A researcher for Forrester says their new data reflects the growing sense among many consumers that being online is a "fluid concept." That is, many (especially younger) people no longer think of many of their online activities as "using the Internet."

"The Internet has become such a normal part of their lives that consumers don’t register that they are using the Internet when they’re on Facebook, for example. It’s only when they are actively doing a specific task, like search, that they consider this to be time that they’re spending online," writes the Forrester researcher, Gina Sverdlov.

She thinks this trend is why she's seen a recent decline in "time spent using the Internet" among subjects in a recent study. Forrester's research is here. Sverdlov's blog is here.

Techdirt drives the point home further for media: "With online connectivity as the default for the media choices people make, it would be expected that people would be less likely to consider that 'online' behavior. As the rising generation grows up with such online-by-default choices, they will be even more likely to not consider it online activity."

Think about it: the experience of listening to Internet radio used to consist of "logging on, pointing browser to webcast site, clicking listen link." Now, it's more simply just launching an app -- as easy as "turning on a radio." You don't think about "going online" anymore, because it's in the background. If you needed to head out back and fire up the generator each time you wanted to use an electrical device in your home, you'd be far more conscious of "plugging in" than you are in the typical American 21st Century lifestyle.
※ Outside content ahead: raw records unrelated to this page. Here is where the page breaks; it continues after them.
(** An operation that writes neither [routes] nor [routeTree]. *)
Lemma world_after_inputs (op : Operation) (w : World) :
  routes (this (world_after op w)) = routes (this w)
  ∧ routeTree (this (world_after op w)) = routeTree (this w).
Proof.
  destruct op as [|t|route|ev|ev|ev|ev|el]; cbn [world_after].
  - by rewrite (proj1 (reads_this_render w)).
  - by rewrite (proj1 (reads_this_renderTreeItem t w)).
  - by rewrite (proj1 (reads_this_itemHiddenForSearch route w)).
  - done.
  - done.
  - unfold onTreeGroupKeyDown. destruct (String.eqb _ _); [| done].
    destruct (key_target_parentElement ev) as [r|]; [| done].
    unfold treeGroupToggle, bind, get_element. by destruct (strict_eq _ _).
  - unfold onTreeGroupClick.
    destruct (pointer_target_parentElement ev) as [r|]; [| done].
    unfold treeGroupToggle, bind, get_element. by destruct (strict_eq _ _).
  - destruct el as [r|]; [| done].
    unfold treeGroupToggle, bind, get_element. by destruct (strict_eq _ _).
Qed.

(** C9. No render and no handler writes the inputs: after any sequence of
    renders, searches and toggles, [routes] and [routeTree] are the
    sequences they were, element for element. *)
Theorem C9_inputs_never_mutated (ops : list Operation) (w : World) :
  routes (this (world_after_all ops w)) = routes (this w)
  ∧ routeTree (this (world_after_all ops w)) = routeTree (this w).
Proof.
  unfold world_after_all. revert w.
  induction ops as [|op ops IH]; intros w; [done |].
  cbn [fold_left]. destruct (IH (world_after op w)) as [-> ->].
  apply world_after_inputs.
Qed.

End Inputs.

(** ** The scenarios of the specification *)

Section Scenarios.
Import SideNav.

(** Searching "Be" over Alpha and Beta: the Alpha leaf is absent, the Beta
    leaf is a link to "/b". *)
Example scenario_search_Be :
  let w := scenario [ITEM 0; ITEM 1] true "Be" in
  fst (renderTreeItem (ITEM 0) w) = Ok None
  ∧ fst (renderTreeItem (ITEM 1) w) = Ok (Some (item_li "/b" (Some "Beta"))).
Proof. split; reflexivity. Qed.

(** With [searchable] off nothing is filtered, whatever the search string is. *)
Example scenario_not_searchable :
  let w := scenario [ITEM 0; ITEM 1] false "Be" in
  fst (renderTreeItem (ITEM 0) w) = Ok (Some (item_li "/a" (Some "Alpha"))).
Proof. reflexivity. Qed.

(** Typing "Al": the value reaches [searchString] and the console. *)
Example scenario_typing_Al :
  let w := scenario [ITEM 0; ITEM 1] true "" in
  let w' := snd (search_field_changed {| target_value := "Al" |} w) in
  searchString (this w') = "Al"
  ∧ console w' = [["Search happened!"; "Al"]]
  ∧ fst (renderTreeItem (ITEM 0) w') = Ok (Some (item_li "/a" (Some "Alpha")))
  ∧ fst (renderTreeItem (ITEM 1) w') = Ok None.
Proof. split_and!; reflexivity. Qed.

End Scenarios.

(** ** The whole render *)

Section WholeRender.
Import SideNav.

Lemma descendants_unfold (tag : string) (attrs : gmap string string)
    (ls : list (string * Listener)) (kids : list Node) :
  descendants (mkElement tag attrs ls kids)
  = mkElement tag attrs ls kids :: nodes_descendants kids.
Proof.
  cbn [descendants]. f_equal. unfold nodes_descendants.
  induction kids as [|[c| |] rest IH]; cbn [map concat node_descendants]; by rewrite ?IH.
Qed.

Lemma nodes_descendants_cons (n : Node) (ns : list Node) :
  nodes_descendants (n :: ns) = (node_descendants n ++ nodes_descendants ns)%list.
Proof. reflexivity. Qed.

Lemma links_app (ns ms : list Node) : links (ns ++ ms) = (links ns ++ links ms)%list.
Proof.
  unfold links, nodes_descendants.
  by rewrite map_app, concat_app, List.filter_app, map_app.
Qed.

Lemma links_cons (n : Node) (ns : list Node) : links (n :: ns) = (links [n] ++ links ns)%list.
Proof. apply (links_app [n] ns). Qed.

Lemma links_element (tag : string) (attrs : gmap string string)
    (ls : list (string * Listener)) (kids : list Node) :
  links [NElem (mkElement tag attrs ls kids)]
  = ((if String.eqb tag "a" then [(attrs !! "href", kids)] else []) ++ links kids)%list.
Proof.
  unfold links, nodes_descendants at 1. cbn [map concat node_descendants].
  rewrite app_nil_r, descendants_unfold. cbn [List.filter].
  unfold is_link at 1. cbn [tagName].
  by destruct (String.eqb tag "a").
Qed.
Techdirt warns traditional media: "If your services do not take advantage of the connected devices the current and rising generation own and use, then you might find yourself out of business. We see this happening now. Despite what some legacy industries might believe or want, that decline in offline activity is not going to reverse itself. The more the legacy industries fight that shift in consumer behavior, the faster they will find themselves irrelevant. The best thing for these industries to do is to embrace that fluid online concept and capture the attention of the rising generation."

Read Techdirt here.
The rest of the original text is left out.